Printing biohybrid materials for bioelectronic cardio-3D-cellular constructs

Paola Sanjuan-Alberte; Charlie Whitehead; Joshua N Jones; João C Silva; Nathan Carter; Simon Kellaway; Richard J M Hague; Joaquim M S Cabral; Frederico C Ferreira; Lisa J White; Frankie J Rawson

doi:10.1016/j.isci.2022.104552

Printing biohybrid materials for bioelectronic cardio-3D-cellular constructs

iScience. 2022 Jun 7;25(7):104552. doi: 10.1016/j.isci.2022.104552. eCollection 2022 Jul 15.

Authors

Paola Sanjuan-Alberte^{1

2

3}, Charlie Whitehead¹, Joshua N Jones¹, João C Silva^{2

3

4}, Nathan Carter⁵, Simon Kellaway^{1

6}, Richard J M Hague⁷, Joaquim M S Cabral^{2

3}, Frederico C Ferreira^{2

3}, Lisa J White¹, Frankie J Rawson¹

Affiliations

¹ Regenerative Medicine and Cellular Therapies, School of Pharmacy, Biodiscovery Institute, University of Nottingham, University Park, Nottingham NG7 2RD, UK.
² Department of Bioengineering and Institute for Bioengineering and Biosciences, Instituto Superior Técnico, Universidade de Lisboa, Av. Rovisco Pais, 1049-001 Lisbon, Portugal.
³ Associate Laboratory i4HB-Institute for Health and Bioeconomy, Instituto Superior Técnico, Universidade de Lisboa, Av. Rovisco Pais, 1049-001 Lisbon, Portugal.
⁴ Centre for Rapid and Sustainable Product Development, Polytechnic of Leiria, 2430-038 Marinha Grande, Portugal.
⁵ Department of Mechanical Engineering, University of Minnesota, Minneapolis, MN 55455, USA.
⁶ UCL Centre for Nerve Engineering, University College London, London WC1E 6BT, UK.
⁷ Centre for Additive Manufacturing, Faculty of Engineering, University of Nottingham, University Park, Nottingham NG7 2RD, UK.

Abstract

Conductive hydrogels are emerging as promising materials for bioelectronic applications as they minimize the mismatch between biological and electronic systems.
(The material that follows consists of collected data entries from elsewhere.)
(** * Export pipeline of vscode-code-review

    A shallow embedding of the two implementations of [ExportFactory] found in
    the repository:

    - [HandlerMap]: src/src/export-factory.ts, where every export format is a
      bundle of callbacks stored in [exportHandlerMap] and driven by
      [exportForFormat];
    - [PerFormat]: src/unnamed/part_000, where every export format has its own
      method ([exportAsHtml], [exportAsGitLabCsv], ...).

    JavaScript strings are modelled by [string] (one character per code unit),
    a property that may be [undefined] by [option string], arrays by lists,
    and row objects that are mutated in place by cells of a list addressed by
    position. *)

From Stdlib Require Import String Ascii ZArith Lia DecimalString Decimal DecimalNat.
From stdpp Require Import base list strings sorting.

(** ** JavaScript primitives used by the sources *)

Module JS.

(** The double quote character, and the line feed character. *)
Definition dquote : string := String "034"%char EmptyString.
Definition LF : string := String "010"%char EmptyString.

(** Truthiness of a string value: only the empty string is falsy. *)
Definition truthy (s : string) : bool := negb (String.eqb s EmptyString).

(** Truthiness of a property that is a string or [undefined]. *)
Definition otruthy (o : option string) : bool :=
  match o with
  | Some s => truthy s
  | None => false
  end.

(** [a || d] on a string-or-undefined [a] and a string [d]. *)
Definition or_else (o : option string) (d : string) : option string :=
  if otruthy o then o else Some d.

(** A value interpolated in a template literal. *)
Definition tpl (o : option string) : string :=
  match o with
  | Some s => s
  | None => "undefined"
  end.

(** [s.substring(0, n)]. *)
Definition substring0 (n : nat) (s : string) : string := String.substring 0 n s.

(** [s.split(sep)] for a separator of one character: the result is never
    empty, and the empty string splits into one empty piece. *)
Fixpoint split (sep : ascii) (s : string) : list string :=
  match s with
  | EmptyString => [EmptyString]
  | String c s' =>
      if Ascii.eqb c sep then EmptyString :: split sep s'
      else match split sep s' with
           | t :: ts => String c t :: ts
           | [] => [String c EmptyString]
           end
  end.

(** [l.join(sep)]. *)
Definition join (sep : string) (l : list string) : string := String.concat sep l.

(** [l.sort(cmp)]: the sort is stable, and [cmp a b <= 0] keeps [a] before
    [b].  Every stable sort gives the same array for a consistent
    comparator; insertion from the right is the one written here. *)
Fixpoint insert_sorted {A} (cmp : A -> A -> Z) (x : A) (l : list A) : list A :=
  match l with
  | [] => [x]
  | y :: l' => if (cmp x y <=? 0)%Z then x :: y :: l' else y :: insert_sorted cmp x l'
  end.

Definition sort {A} (cmp : A -> A -> Z) (l : list A) : list A :=
  foldr (insert_sorted cmp) [] l.

(** The decimal numeral of a natural number, as [String(n)] prints it. *)
Definition string_of_nat (n : nat) : string := NilZero.string_of_uint (Nat.to_uint n).

(** The array index a property key denotes: a key is an index when it is
    the canonical decimal numeral of a natural number (so [1] is one, and
    a numeral with a leading zero, or [undefined], is none). *)
Definition array_index (key : string) : option nat :=
  match NilZero.uint_of_string key with
  | Some u => if String.eqb (string_of_nat (Nat.of_uint u)) key then Some (Nat.of_uint u) else None
  | None => None
  end.

(** What a property read [arr[key]] on an array of strings gives. *)
Inductive PropertyValue :=
| Element (s : string)       (* the element at an index of the array *)
| Undefined                  (* no property of that name *)
| Length (n : nat)           (* the own property [length], a number *)
| Inherited (text : string). (* a property of the prototype chain, given by
                                the text a template literal shows for it *)

(** [arr[key]] on an array of strings.  The key is converted to a property
    name first, so a number and its numeral read the same element.  An index
    reads the element there, or [undefined] past the end; [length] reads the
    number of elements; any other name is looked up on the prototype chain
    ([constructor], [at], [toString], ...), which [proto] stands for: the
    names it defines depend on the engine. *)
Definition array_get (proto : string -> option string) (arr : list string)
    (key : option string) : PropertyValue :=
  match array_index (tpl key) with
  | Some i =>
      match arr !! i with
      | Some s => Element s
      | None => Undefined
      end
  | None =>
      if String.eqb (tpl key) "length" then Length (length arr)
      else match proto (tpl key) with
           | Some text => Inherited text
           | None => Undefined
           end
  end.

(** A property value interpolated in a template literal. *)
Definition tplValue (v : PropertyValue) : string :=
  match v with
  | Element s => s
  | Undefined => "undefined"
  | Length n => string_of_nat n
  | Inherited text => text
  end.

(** [Number(s)] on a string of decimal digits (other strings are not
    numerals of the range-selector grammar and read as 0 here). *)
Definition number (s : string) : Z :=
  match NilZero.uint_of_string s with
  | Some u => Z.of_nat (Nat.of_uint u)
  | None => 0%Z
  end.

(** Does the character occur in the string? *)
Fixpoint occurs (c : ascii) (s : string) : bool :=
  match s with
  | EmptyString => false
  | String d s' => Ascii.eqb d c || occurs c s'
  end.

(** One step of joining span texts: the separator goes before a text when
    some text is there already. *)
Definition appendSpan (sep : string) (result fileContent : string) : string :=
  if truthy result then result +:+ sep +:+ fileContent else fileContent.

(** A list of texts without its leading empty texts. *)
Fixpoint dropEmpty (l : list string) : list string :=
  match l with
  | [] => []
  | t :: l' => if truthy t then t :: l' else dropEmpty l'
  end.

End JS.

(** ** The row model *)

(** Modelled from the spec: the declaration of [CsvEntry] is not among the
    sources; the fields are those of the spec's data model and of the
    property reads in the sources.  A row is taken as the CSV parser
    delivers it: [filename], [lines] and [comment] are columns every source
    file has; the other cells are strings when the column exists and
    [undefined] otherwise.  [code] is the derived field. *)
Record CsvEntry := mkCsvEntry {
  sha : option string;
  filename : string;
  url : option string;
  lines : string;
  title : option string;
  comment : string;
  priority : option string;
  category : option string;
  additional : option string;
  code : option string
}.

Definition with_lines (v : string) (r : CsvEntry) : CsvEntry :=
  mkCsvEntry (sha r) (filename r) (url r) v (title r) (comment r)
             (priority r) (category r) (additional r) (code r).

Definition with_comment (v : string) (r : CsvEntry) : CsvEntry :=
  mkCsvEntry (sha r) (filename r) (url r) (lines r) (title r) v
             (priority r) (category r) (additional r) (code r).

Definition with_priority (v : option string) (r : CsvEntry) : CsvEntry :=
  mkCsvEntry (sha r) (filename r) (url r) (lines r) (title r) (comment r)
             v (category r) (additional r) (code r).

Definition with_category (v : option string) (r : CsvEntry) : CsvEntry :=
  mkCsvEntry (sha r) (filename r) (url r) (lines r) (title r) (comment r)
             (priority r) v (additional r) (code r).

(** [row.code = v] and [delete row.code] (the latter with [None]). *)
Definition with_code (v : option string) (r : CsvEntry) : CsvEntry :=
  mkCsvEntry (sha r) (filename r) (url r) (lines r) (title r) (comment r)
             (priority r) (category r) (additional r) v.

(** The rows a list of positions stands for, in an array of row objects. *)
Definition deref (store : list CsvEntry) (l : list nat) : list CsvEntry :=
  omap (fun i => store !! i) l.

(** The callback of [rows.forEach] in [groupResults], over what the two
    implementations do differently: [norm], the assignments to the row at
    the head of the callback, and [add], the search for the group of the row
    and the push.  The row at position [i] of the array is mutated in
    place. *)
Definition group_step {S : Type} (norm : CsvEntry -> CsvEntry)
    (add : CsvEntry -> nat -> list S -> list S)
    : list CsvEntry * list S -> nat -> list CsvEntry * list S :=
  fun '(store, reviewExportData) i =>
    match store !! i with
    | Some row =>
        let row := norm row in
        (<[i := row]> store, add row i reviewExportData)
    | None => (store, reviewExportData)
    end.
We propose a strategy to bioprint biohybrid conductive bioinks based on decellularized extracellular matrix (dECM) and multiwalled carbon nanotubes. These inks contained conductive features and morphology of the dECM fibers. Electrical stimulation (ES) was applied to bioprinted structures containing human pluripotent stem cell-derived cardiomyocytes (hPSC-CMs). It was observed that in the absence of external ES, the conductive properties of the materials can improve the contractile behavior of the hPSC-CMs, and this effect is enhanced under the application of external ES. Genetic markers indicated a trend toward a more mature state of the cells with upregulated calcium handling proteins and downregulation of calcium channels involved in the generation of pacemaking currents. These results demonstrate the potential of our strategy to manufacture conductive hydrogels in complex geometries for actuating purposes.

Keywords: Bioelectronics; Cardiovascular medicine; Materials science.